Your SorryWatchers have been busy promoting SORRY, SORRY, SORRY: The Case for Good Apologies. Feel free to skip this self-absorbed post.

We had a great time at Kepler’s Books. And Snarly apologizes to anyone who may have gotten COVID from her. She tested positive two days later. Thereby missing the event at P&T Knitwear. Which was ably handled by Sumac and our editor Hannah. Ugh.
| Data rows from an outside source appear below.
Lemma info_inj T ti fi fi' : getTypeInfo T = Ok ti -> fi ∈ ti_fields ti -> fi' ∈ ti_fields ti ->
  fi_Field fi = fi_Field fi' -> fi = fi'.
Proof.
  intros E H1 H2 Heq. destruct (type_info T) as (ti' & E' & Hn & _). rewrite E in E'. injection E' as <-.
  apply list.NoDup_cons in Hn as [_ Hn]. apply list_elem_of_lookup in H1 as [i Hi], H2 as [j Hj].
  assert (i = j) as ->; [|congruence]. eapply (NoDup_lookup _ i j (fi_Field fi) Hn); rewrite list_lookup_fmap; [by rewrite Hi|by rewrite Hj, Heq].
Qed.
Lemma info_not_xmlName T ti fi : getTypeInfo T = Ok ti -> fi ∈ ti_fields ti -> fi_Field fi <> xmlName.
Proof.
  intros E H. destruct (type_info T) as (ti' & E' & Hn & _). rewrite E in E'. injection E' as <-.
  apply list.NoDup_cons in Hn as [Hn _]. intros Heq. apply Hn. rewrite <- Heq. by apply list_elem_of_fmap_2.
Qed.

Lemma set_text_other fi src sv sv' f : set_text fi src sv = Ok sv' -> f <> fi_Field fi -> sv' !! f = sv !! f.
Proof.
  unfold set_text. intros E Hf. destruct (fi_Kind fi); try done; try (injection E as <-; by rewrite lookup_insert_ne).
  destruct (copy_int src) as [z| |]; [|done..]. injection E as <-. by rewrite lookup_insert_ne.
Qed.

Lemma unmarshal_field_other depth fi sub name text sv sv' f :
  unmarshal_field depth fi sub name text sv = Ok sv' -> f <> fi_Field fi -> sv' !! f = sv !! f.
Proof.
  unfold unmarshal_field. intros E Hf.
  destruct (fi_Kind fi); try (inv_res E; injection E as <-; by rewrite lookup_insert_ne);
    (destruct (_ <=? _); [done|]); (destruct (decide (_ = KName)); [injection E as <-; by rewrite lookup_insert_ne|]);
    by eapply set_text_other.
Qed.

(** What every step of the decoding leaves alone. *)
Lemma check_name_other ti name sv sv' f : check_name ti name sv = Ok sv' -> f <> xmlName -> sv' !! f = sv !! f.
Proof.
  unfold check_name. intros E Hf. destruct (ti_xmlname ti); [|by injection E as <-].
  destruct (_ && _); [done|]. injection E as <-. by rewrite lookup_insert_ne.
Qed.

Lemma set_attrs_other T ti fi : getTypeInfo T = Ok ti -> fi ∈ ti_fields ti ->
  forall attrs sv sv', set_attrs ti attrs sv = Ok sv' ->
  (fi_mode fi = fAttr -> Forall (fun a => fst a <> fi_name fi) attrs) -> sv' !! fi_Field fi = sv !! fi_Field fi.
Proof.
  intros Et Hin. induction attrs as [|[name value] attrs IH]; intros sv sv' E Hm; [by injection E as <-|].
  cbn [set_attrs] in E. inv_res E. rewrite (IH _ _ E); [|intros Ha; by apply Forall_cons_iff in Hm as [_ ?]].
  destruct (find_info fAttr name (ti_fields ti)) as [fi'|] eqn:Ef; [|by injection E0 as <-].
  eapply set_text_other; [exact E0|]. intros Heq. destruct (find_info_Some _ _ _ _ Ef) as (Hin' & Hmode & Hname).
  rewrite (info_inj T ti fi fi' Et Hin Hin' Heq) in Hm. specialize (Hm Hmode). apply Forall_cons_iff in Hm as [Hne _].
  by apply Hne.
Qed.

Lemma elements_other T ti fi depth : getTypeInfo T = Ok ti -> fi ∈ ti_fields ti ->
  forall l sv sv', unmarshal_elements depth ti l sv = Ok sv' ->
  (fi_mode fi = fElement -> named (fi_name fi) l = []) -> sv' !! fi_Field fi = sv !! fi_Field fi.
Proof.
  intros Et Hin. induction l as [|[b|cname cattrs cchildren cinner] l IH]; intros sv sv' E Hm; [by injection E as <-|by eapply IH|].
  cbn [unmarshal_elements] in E. inv_res E. unfold named in Hm. cbn [List.filter] in Hm.
  destruct (find_info fElement cname (ti_fields ti)) as [fi'|] eqn:Ef.
  - destruct (find_info_Some _ _ _ _ Ef) as (Hin' & Hmode & Hname).
    assert (fi_Field fi <> fi_Field fi') as Hne.
    { intros Heq. rewrite (info_inj T ti fi fi' Et Hin Hin' Heq) in Hm. specialize (Hm Hmode). by rewrite Hname, String.eqb_refl in Hm. }
    rewrite (IH _ _ E); [by eapply unmarshal_field_other|]. intros Ha. specialize (Hm Ha).
    destruct (fi_name fi =? cname)%string; [done|exact Hm].
  - injection E0 as <-. apply (IH _ _ E). intros Ha. specialize (Hm Ha). destruct (fi_name fi =? cname)%string; [done|exact Hm].
Qed.

Lemma set_attrs_string T ti fi a : getTypeInfo T = Ok ti -> find_info fAttr a (ti_fields ti) = Some fi -> fi_Kind fi = KString ->
  forall attrs sv sv', set_attrs ti attrs sv = Ok sv' ->
  get_string (fi_Field fi) sv' = fold_left (fun v x => if (a =? fst x)%string then snd x else v) attrs (get_string (fi_Field fi) sv).
Proof.
  intros Et Ef Hk. destruct (find_info_Some _ _ _ _ Ef) as (Hin & Hmode & Hname).
  induction attrs as [|[name value] attrs IH]; intros sv sv' E; [by injection E as <-|].
  cbn [set_attrs fold_left fst snd] in *. inv_res E. rewrite (IH _ _ E). f_equal.
  destruct (String.eqb_spec a name) as [<-|Hne].
  - rewrite Ef in E0. unfold set_text in E0. rewrite Hk in E0. injection E0 as <-. unfold get_string. by rewrite lookup_insert_eq.
  - unfold get_string. destruct (find_info fAttr name (ti_fields ti)) as [fi'|] eqn:Ef'; [|by injection E0 as <-].
    rewrite (set_text_other _ _ _ _ (fi_Field fi) E0); [done|]. intros Heq. destruct (find_info_Some _ _ _ _ Ef') as (Hin' & _ & Hname').
    apply Hne. by rewrite <- Hname, <- Hname', (info_inj T ti fi fi' Et Hin Hin' Heq).
Qed.

(** A step of the loop on an element of another name. *)
Lemma element_other_name T ti fi depth cname cattrs cchildren cinner sv sv' :
  getTypeInfo T = Ok ti -> fi ∈ ti_fields ti -> fi_name fi <> cname ->
  (match find_info fElement cname (ti_fields ti) with
   | None => Ok sv
   | Some fi => unmarshal_field depth fi (fun depth T sv => unmarshal depth T sv (Element cname cattrs cchildren cinner))
                  cname (char_data cchildren) sv
   end) = Ok sv' -> sv' !! fi_Field fi = sv !! fi_Field fi.
Proof.
  intros Et Hin Hne E. destruct (find_info fElement cname (ti_fields ti)) as [fi'|] eqn:Ef; [|by injection E as <-].
  destruct (find_info_Some _ _ _ _ Ef) as (Hin' & _ & Hname). eapply unmarshal_field_other; [exact E|].
  intros Heq. apply Hne. by rewrite (info_inj T ti fi fi' Et Hin Hin' Heq).
Qed.

(** The struct an element is decoded as. *)
Definition decoded (depth : Z) (T : string) (c : node) (s : xstruct) : Prop := unmarshal depth T (zero_struct T) c = Ok s.

Lemma elements_slice T ti fi e depth T' : getTypeInfo T = Ok ti -> find_info fElement e (ti_fields ti) = Some fi ->
  fi_Kind fi = KSlice T' -> forall l sv sv', unmarshal_elements depth ti l sv = Ok sv' ->
  exists ss, Forall2 (decoded (depth + 2) T') (named e l) ss /\
    get_slice (fi_Field fi) sv' = get_slice (fi_Field fi) sv ++ ss.
Proof.
  intros Et Ef Hk. destruct (find_info_Some _ _ _ _ Ef) as (Hin & Hmode & Hname).
  induction l as [|[b|cname cattrs cchildren cinner] l IH]; intros sv sv' E.
  - injection E as <-. exists []. by rewrite app_nil_r.
  - by apply IH.
  - cbn [unmarshal_elements] in E. inv_res E. destruct (IH _ _ E) as (ss & Hss & Hg). unfold named. cbn [List.filter].
    destruct (String.eqb_spec e cname) as [<-|Hne].
    + rewrite Ef in E0. unfold unmarshal_field in E0. rewrite Hk in E0. inv_res E0. injection E0 as <-.
      exists (v0 :: ss). split; [by constructor|]. rewrite Hg. unfold get_slice at 1. rewrite lookup_insert_eq.
      unfold get_slice. by rewrite <- (assoc_L (++)).
    + exists ss. split; [done|]. rewrite Hg. f_equal. unfold get_slice.
      rewrite (element_other_name T ti fi depth _ _ _ _ _ _ Et Hin ltac:(by rewrite Hname) E0). done.
Qed.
Snarly did get to join Sumac on NPR’s “All Things Considered” (on the PHONE) with the fabulous Mary Louise Kelly. We were also on Maine Public Radio for an hour-long interview, and we were on Tavis Smiley’s radio show (here’s a Spotify link, but you can listen wherever you get your podcasts) for an hour; we asked him if there was anyone in his past he’d like to apologize to.

We were quoted in a very readable piece from the NYT by Jessica Grose about teaching kids to apologize. Snarly made (still more) apology bracelets for a Go Fug Yourself reader. SORRY, SORRY, SORRY was reviewed in People magazine (print only! wild!), which called it “a witty, useful guide.” Sumac did an interview with the Sydney Morning Herald. Oprah ran an excerpt about the 6.5 steps to a good apology, and LitHub excerpted the “What I Said on My Private Island Was Taken Out of Context” chapter, about bad celebrity apologies. And here’s a little snippet we put together for Readers Digest about how NOT to apologize. Here’s Times Radio (UK), including, spoiler alert, a British political apology IN SONG! Snarly and Sumac were also on the “Smart Bitches, Trashy Books” podcast and Snarly was on “The Secret Life of Cookies” podcast. The host, Marissa Rothkopf, makes a recipe with her guest. This is how Snarly discovered she cannot bake and talk at the same time. The CLUE was the box of baking soda on the counter that did not wind up in the recipe. (Marissa said it was OK to add after all the other ingredients — we made fancy dark chocolate cherry oatmeal cookies, and Snarly had to kind of sprinkle the baking soda like fairy dust on top of everything else and half-assedly mash it into the completed dough — and Marissa was right! Seriously great cookies!)

 
 

Here is Snarly failing to talk and bake at the same time. Also, why does she have GHOST WHISKERS?

The next SORRY SORRY SORRY in-person event is a convo between Snarly and NYT columnist Ron Lieber in Brooklyn, at Congregation Beth Elohim, on Feb 8 at 7pm. Perhaps you know some Brooklynites, or people willing to cross bridges, who might wanna go? Snarly and Sumac will be speaking at the American Booksellers Association conference in Seattle later in the month, and we are super-psyched. We love you, indie booksellers!

Thank you for indulging us with this post. And now, back to your regularly scheduled SorryWatching.